▶ [GIVEN ENTRIES]:
Lemma hold_cb_run b y : cbs s !! b = Some y -> nof fst (ht_ccpairs s) b + hb b <> 0 ->
  exists s' y', callback_ref b s = Some (s', inr tt) /\ rinv s' hc (bump b 1 hb) det l /\
    cb_step s s' b y' /\ same_net s s' /\ fid y' = fid y /\ ccpairs y' = ccpairs y /\
    ht_callbacks s' = ht_callbacks s.
Proof.
  intros Hb Hr. destruct (cb_item s hc hb det l H b y Hb) as (i & Ei).
  destruct (callback_ref_run s _ None b y (ri_cb _ _ _ _ _ H) Hb i Ei)
    as (s' & y' & Hrun & Hst & Hn & Hf & Hcc & _ & Ht & Hi & _).
  exists s', y'. split; [done|]. split; [|by split_and!].
  apply (rinv_cb_step s' (bump b 1 hb) b y y'); try done.
  - by apply (cb_inv_ext s' _ _ None (bump_add _ hb b 1)), Hi.
  - apply bump_nonneg; [apply (ri_hb _ _ _ _ _ H)|]. pose proof (ri_hb _ _ _ _ _ H b). lia.
Qed.

Lemma hold_client_run c x : clients s !! c = Some x -> registered s c x ->
  exists s' x', client_ref c s = Some (s', inr tt) /\ rinv s' (bump c 1 hc) hb det l /\
    client_step s s' c x' /\ same_net s s' /\ kept_client x x' /\ conn x' = conn x.
Proof.
  intros Hc Hr. destruct (client_item s hc hb det l H c x Hc) as (i & Ei & _).
  destruct (client_ref_run s _ None c x (ri_cli _ _ _ _ _ H) Hc i Ei Hr)
    as (s' & x' & Hrun & Hi & Hst & Hn & Hk & Hcn).
  exists s', x'. split; [done|]. split; [|by split_and!].
  apply (rinv_client_step s' (bump c 1 hc) c x x'); try done; [apply Hn|..].
  - exact (client_inv_ext s' _ _ None (bump_add _ hc c 1) Hi).
  - apply bump_nonneg; [apply (ri_hc _ _ _ _ _ H)|]. pose proof (ri_hc _ _ _ _ _ H c). lia.
Qed.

▶ [REQUIRED ACTION]: Scan the data above, find each line with "split", and copy it.

▶ [RESULT OF THIS TASK]:
  exists s', y'. split; [done|]. split; [|by split_and!].
  exists s', x'. split; [done|]. split; [|by split_and!].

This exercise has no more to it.